Monday, July 12, 2010

signatures from the past......

I've been doing some cleaning..

I have two grown children who have left lots of 'stuff' at my house..
During my sorting and purging, I came across a box of 'stuff' of my own. Inside I found stacks of greeting cards I have saved over the years. Many of those were from my mother. She never missed a birthday or anniversary. It was so sweet to see her handwriting, and the "I love you's" she had written...

I also found some letters from a high school friend. She sent these when I lived just far enough away from our little town that it was a long-distance call. We didn't have computers for emailing or cell phones for texting.. The letters held nothing earth-shattering. They just gave information about what my friend was doing that day, and how quickly her children were growing.. I remember how comforting they were at the time. Even though we lived miles apart, we still had a connection to each other. They were so much fun to read again.

Letter writing has become a lost art. I remember how I anticipated the mail delivery each day. Today my mailbox seems so less personal- and not nearly as fun!

I will put my cards from mom in a safe place to look at yet another day... I'm so glad she sent them......

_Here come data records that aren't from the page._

(** ** Lists *)

Lemma next_todo_spec (s : search_strategy) (todo : list pbes_expression) :
  match next_todo s todo with
  | None => todo = []
  | Some (X, rest) => todo ≡ₚ X :: rest
  end.
Proof.
  assert (Hlast : match match last todo with
      | None => None | Some X => Some (X, take (length todo - 1) todo) end with
    | None => todo = [] | Some (X, rest) => todo ≡ₚ X :: rest end).
  { destruct (last todo) as [X|] eqn:E; [|by apply last_None].
    apply last_Some in E as [l ->]. rewrite length_app. cbn. rewrite Nat.add_sub, take_app_length.
    by rewrite Permutation_app_comm. }
  destruct s; try exact Hlast. destruct todo; cbn; [done|reflexivity].
Qed.

Lemma elem_of_foldl_discover l (D : list pbes_expression) X :
  X ∈ foldl discover D l <-> X ∈ D \/ X ∈ l.
Proof.
  revert D. induction l as [|Y l IH]; intros D; cbn; [set_solver|]. rewrite IH.
  unfold discover. case_bool_decide; set_solver.
Qed.

Lemma elem_of_find_pvi psi X :
  X ∈ find_propositional_variable_instantiations term_less psi <-> X ∈ occurrences psi.
Proof.
  unfold find_propositional_variable_instantiations, ordered_operands.
  rewrite merge_sort_Permutation. apply elem_of_remove_dups.
Qed.

Lemma find_pvi_NoDup psi : NoDup (find_propositional_variable_instantiations term_less psi).
Proof.
  unfold find_propositional_variable_instantiations, ordered_operands.
  rewrite merge_sort_Permutation. apply NoDup_remove_dups.
Qed.

Lemma occurrences_pvi psi X : X ∈ occurrences psi -> is_pvi X = true.
Proof. induction psi; cbn; set_solver. Qed.

(** ** The variables of a graph *)

(** The variables among the formulas of the vertices. *)
Definition variable_vertex b X : Prop :=
  is_pvi X = true /\ exists u v, vertices b !! u = Some v /\ SG.formula v = X.

Definition new_variables (f : pbes_expression -> builder -> outcome (nat * builder)) : Prop :=
  forall y b u b', f y b = Returns (u, b') -> forall X, variable_vertex b' X ->
    variable_vertex b X \/ X ∈ occurrences y.

Lemma variable_vertex_insert_edge u v b X :
  variable_vertex (builder_insert_edge u v b) X -> variable_vertex b X.
Proof.
  intros [Hp (i & w & Hw & Hf)]. split; [done|]. rewrite vertices_insert_edge in Hw.
  destruct (insert_edge_unlabel u v _ i w Hw) as (w' & Hw' & Hl & _). exists i, w'. split; [done|congruence].
Qed.

Lemma insert_vertex_variables : new_variables (insert_vertex pp).
Proof.
  intros y b u b' E X HX. unfold insert_vertex in E.
  destruct (map_find _ y); [injection E as <- <-; by left|].
  apply bind_returns in E as (d & _ & [= <- <-]). destruct HX as [Hp (i & v & Hv & Hf)].
  change (_ !! i) with ((vertices b ++ [new_vertex y d]) !! i) in Hv.
  apply app_one_cases in Hv as [Hv|[_ ->]]; [left; split; [done|by exists i, v]|right].
  cbn in Hf. subst y. destruct X; try done. left.
Qed.

Lemma insert_operands_variables f u l b b' X :
  new_variables f -> insert_operands f u l b = Returns b' -> variable_vertex b' X ->
  variable_vertex b X \/ exists y, y ∈ l /\ X ∈ occurrences y.
Proof.
  intros Hf. revert b. induction l as [|y l IH]; intros b E HX; cbn in E; [injection E as <-; by left|].
  apply bind_returns in E as ([v b1] & E1 & E).
  destruct (IH _ E HX) as [H1|(z & Hz & HXz)]; [|right; exists z; split; [by right|done]].
  apply variable_vertex_insert_edge in H1. destruct (Hf y b v b1 E1 X H1) as [|Hy]; [by left|right].
  exists y. split; [left|done].
Qed.

Lemma operands_occurrences psi y X : y ∈ operands psi -> X ∈ occurrences y -> X ∈ occurrences psi.
Proof.
  assert (Hand : forall p : pbes_expression, y ∈ split_and p -> X ∈ occurrences y -> X ∈ occurrences p).
  { induction p as [e|n p|p IHp|p IHp q IHq|p IHp q IHq|p IHp q IHq|v p IHp|v p IHp]; cbn [split_and];
      intros Hy; try (by apply list_elem_of_singleton in Hy as ->). cbn. set_solver. }
  assert (Hor : forall p : pbes_expression, y ∈ split_or p -> X ∈ occurrences y -> X ∈ occurrences p).
  { induction p as [e|n p|p IHp|p IHp q IHq|p IHp q IHq|p IHp q IHq|v p IHp|v p IHp]; cbn [split_or];
      intros Hy; try (by apply list_elem_of_singleton in Hy as ->). cbn. set_solver. }
  unfold operands. destruct psi; cbn [is_and is_or split_and split_or]; intros Hy;
    try (by apply elem_of_nil in Hy); cbn; apply elem_of_app in Hy as [Hy|Hy]; set_solver.
Qed.

Lemma SG1_variables fuel : new_variables (SG1 pp term_less fuel).
Proof.
  induction fuel as [|fuel IH]; [done|]. intros psi b u b' E X HX. cbn [SG1] in E.
  apply bind_returns in E as ([w b1] & E1 & E).
  pose proof (insert_vertex_variables _ _ _ _ E1 X) as H1.
  assert (Hnode : forall l, (forall y, y ∈ l <-> y ∈ operands psi) ->
    (let! b := insert_operands (SG1 pp term_less fuel) w l b1 in Returns (w, b)) = Returns (u, b') ->
    variable_vertex b X \/ X ∈ occurrences psi).
  { intros l Hl E'. apply bind_returns in E' as (b2 & E2 & [= <- <-]).
    destruct (insert_operands_variables _ _ _ _ _ X IH E2 HX) as [|(y & Hy & HXy)]; [by apply H1|right].
    apply (operands_occurrences psi y); [by apply Hl|done]. }
  destruct psi as [[]|nm ps|p|p q|p q|p q|vs p|vs p]; cbn [is_true is_false is_pvi is_and is_or] in E;
    try (injection E as <- <-; by apply H1); (eapply Hnode; [|exact E]); intros y; by apply operands_order.
Qed.

Lemma SG0_variables x psi k b b' X :
  is_pvi x = true -> SG0 pp term_less x psi k b = Returns b' -> variable_vertex b' X ->
  variable_vertex b X \/ X = x \/ X ∈ occurrences psi.
Proof.
  unfold SG0. intros Hpx E HX. apply bind_returns in E as ([u b1] & E1 & E).
  assert (H1 : variable_vertex b1 X -> variable_vertex b X \/ X = x \/ X ∈ occurrences psi).
  { unfold insert_variable_equation in E1. apply bind_returns in E1 as ([w b0] & E0 & E1).
    apply bind_returns in E1 as (d & _ & [= <- <-]). intros [Hp (i & v & Hv & Hf)].
    assert (H0 : variable_vertex b0 X).
    { split; [done|]. change (_ !! i) with (alter (with_equation d k) w (vertices b0) !! i) in Hv.
      rewrite list_lookup_alter in Hv. case_decide as Ewi; [|by exists i, v].
      apply fmap_Some in Hv as (v' & Hv' & ->). subst. by exists i, v'. }
    destruct (insert_vertex_variables x b w b0 E0 X H0) as [|Hx]; [by left|right; left].
    destruct x; try done. by apply list_elem_of_singleton in Hx. }
  assert (Hnode : forall l, (forall y, y ∈ l <-> y ∈ operands psi) ->
    insert_operands (SG1 pp term_less (size psi)) u l b1 = Returns b' ->
    variable_vertex b X \/ X = x \/ X ∈ occurrences psi).
  { intros l Hl E'. destruct (insert_operands_variables _ _ _ _ _ X (SG1_variables _) E' HX)
      as [|(y & Hy & HXy)]; [by apply H1|right; right].
    apply (operands_occurrences psi y); [by apply Hl|done]. }
  destruct psi as [[]|nm ps|p|p q|p q|p q|vs p|vs p]; cbn [is_true is_false is_pvi is_and is_or] in E;
    try (injection E as <-; by apply H1); try ((eapply Hnode; [|exact E]); intros y; by apply operands_order).
  apply bind_returns in E as ([w b2] & E2 & [= <-]). apply variable_vertex_insert_edge in HX.
  destruct (insert_vertex_variables _ b1 w b2 E2 X HX) as [|Hx]; [by apply H1|by right; right].
Qed.
(** The assertion on the strategies holds. *)
Lemma assert_strategies_holds : assert_strategies o = Returns tt.
Proof.
  unfold assert_strategies. assert (E : strategies_are_set_in_solved_nodes (view b) (m_S o) (m_tau o) = true); [|unfold view in E; by rewrite E].
  unfold strategies_are_set_in_solved_nodes. rewrite andb_true_iff, !forallb_forall.
  split; intros u Hu%list_elem_of_In; rewrite negb_true_iff, andb_false_iff;
    (case_bool_decide as Hd; [right|by left]); apply bool_decide_eq_false;
    [destruct (solved_strategy 0 u) as (v & Hv & _)|destruct (solved_strategy 1 u) as (v & Hv & _)];
    try done; try lia; try (unfold graph_owner; by rewrite Hd);
    unfold tau_at in Hv; cbn -[StrategyVector.get] in Hv; by rewrite Hv.
Qed.

End Strategies.
(* ===== verification/OnTheFlyRun.v ===== *)
(** * Instantiation with solving on the fly

    The exploration of [pbesinst_structure_graph_algorithm2] ends, with a graph
    of simplified equations, solved sets that are won by their players, and
    either a solution for the initial variable or nothing left to explore that
    the initial variable depends on. *)

From Stdlib Require Import Lia NArith.
From stdpp Require Import base strings numbers sets list list_numbers sorting relations.
From S2P Require Import Prelude VertexSets StructureGraph Attractors ParityGame Solver SolverCheck Arena FatalAttractors GraphGame FatalAttractorsCorrect FatalTheorems FindLoops PartialSolve.
From S2P Require Import Terms DataExpressions PbesExpressions GraphBuilder GraphBuilderCorrect GraphBuilderErrors GraphBuilderTheorems Instantiation InstantiationCorrect OnTheFly RplusCorrect OnTheFlyGraph OnTheFlyReport OnTheFlySolve OnTheFlyPrune.

Local Open Scope mcrl2_scope.

(** ** The number of vertices

    The report of an equation adds at most one vertex for its variable and one
    for every node of its right-hand side; simplification with solved vertices
    does not make a right-hand side larger. *)

Section Size.
Context {variable symbol : Type} `{EqDecision variable} `{EqDecision symbol}.
Abbreviation pbes_expression := (@pbes_expression variable symbol).
Abbreviation builder := (@structure_graph_builder variable symbol).
Context (pp : pbes_expression -> string) (term_less : pbes_expression -> pbes_expression -> bool).
Implicit Types (b : builder) (psi x y : pbes_expression).

Abbreviation sizes := (sum_list_with (@size variable symbol)).
Abbreviation vertex_count b := (length (vertices b)).

Lemma submseteq_sum {A} (f : A -> nat) l1 l2 : l1 ⊆+ l2 -> sum_list_with f l1 <= sum_list_with f l2.
Proof. intros [k ->]%submseteq_Permutation. rewrite sum_list_with_app. lia. Qed.

Lemma NoDup_sum {A} (f : A -> nat) l1 l2 :
  NoDup l1 -> (forall a : A, a ∈ l1 -> a ∈ l2) -> sum_list_with f l1 <= sum_list_with f l2.
Proof. intros H1 H2. by apply submseteq_sum, NoDup_submseteq. Qed.

Lemma ordered_sizes l : sizes (ordered_operands term_less (remove_dups l)) <= sizes l.
Proof.
  unfold ordered_operands. rewrite merge_sort_Permutation. apply NoDup_sum; [apply NoDup_remove_dups|].
  intros x. by rewrite elem_of_remove_dups.
Qed.

Lemma split_and_sizes x : sizes (split_and x) <= size x.
Proof.
  induction x as [e|n p|p IHp|p IHp q IHq|p IHp q IHq|p IHp q IHq|v p IHp|v p IHp]; cbn [split_and]; cbn; try lia.
  rewrite sum_list_with_app. lia.
Qed.

Lemma split_or_sizes x : sizes (split_or x) <= size x.
Proof.
  induction x as [e|n p|p IHp|p IHp q IHq|p IHp q IHq|p IHp q IHq|v p IHp|v p IHp]; cbn [split_or]; cbn; try lia.
  rewrite sum_list_with_app. lia.
Qed.

Lemma split_and_ordered_sizes p q : sizes (split_and_ordered term_less (pbes_and p q)) <= size p + size q.
Proof.
  etransitivity; [apply ordered_sizes|]. cbn [split_and]. rewrite sum_list_with_app.
  pose proof (split_and_sizes p). pose proof (split_and_sizes q). lia.
Qed.

Lemma split_or_ordered_sizes p q : sizes (split_or_ordered term_less (pbes_or p q)) <= size p + size q.
Proof.
  etransitivity; [apply ordered_sizes|]. cbn [split_or]. rewrite sum_list_with_app.
  pose proof (split_or_sizes p). pose proof (split_or_sizes q). lia.
Qed.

(written September of 2005) I have learned much in the last nine months. I have read that ovarian cancer whispers. I say it screams. It just needs someone to listen. The American Cancer Society statistics for ovarian cancer estimate that there will be 22,220 new cases and 16,210 deaths in 2005. This is a death rate FOUR TIMES that of breast cancer.Almost 70 percent of women with the common epithelial ovarian cancer are not diagnosed until the disease is advanced in stage. The 5-year survival rate for these women is only 15 to 20 percent. This is unacceptable. Women need to be made more aware of the symptoms, and doctors need to listen to their patients. Especially when the patient tells them that they fear they have ovca, as my mother did for almost a year before she was finally diagnosed. It’s so sad and senseless when a woman knows the symptoms but can’t get anyone to listen to what she is saying.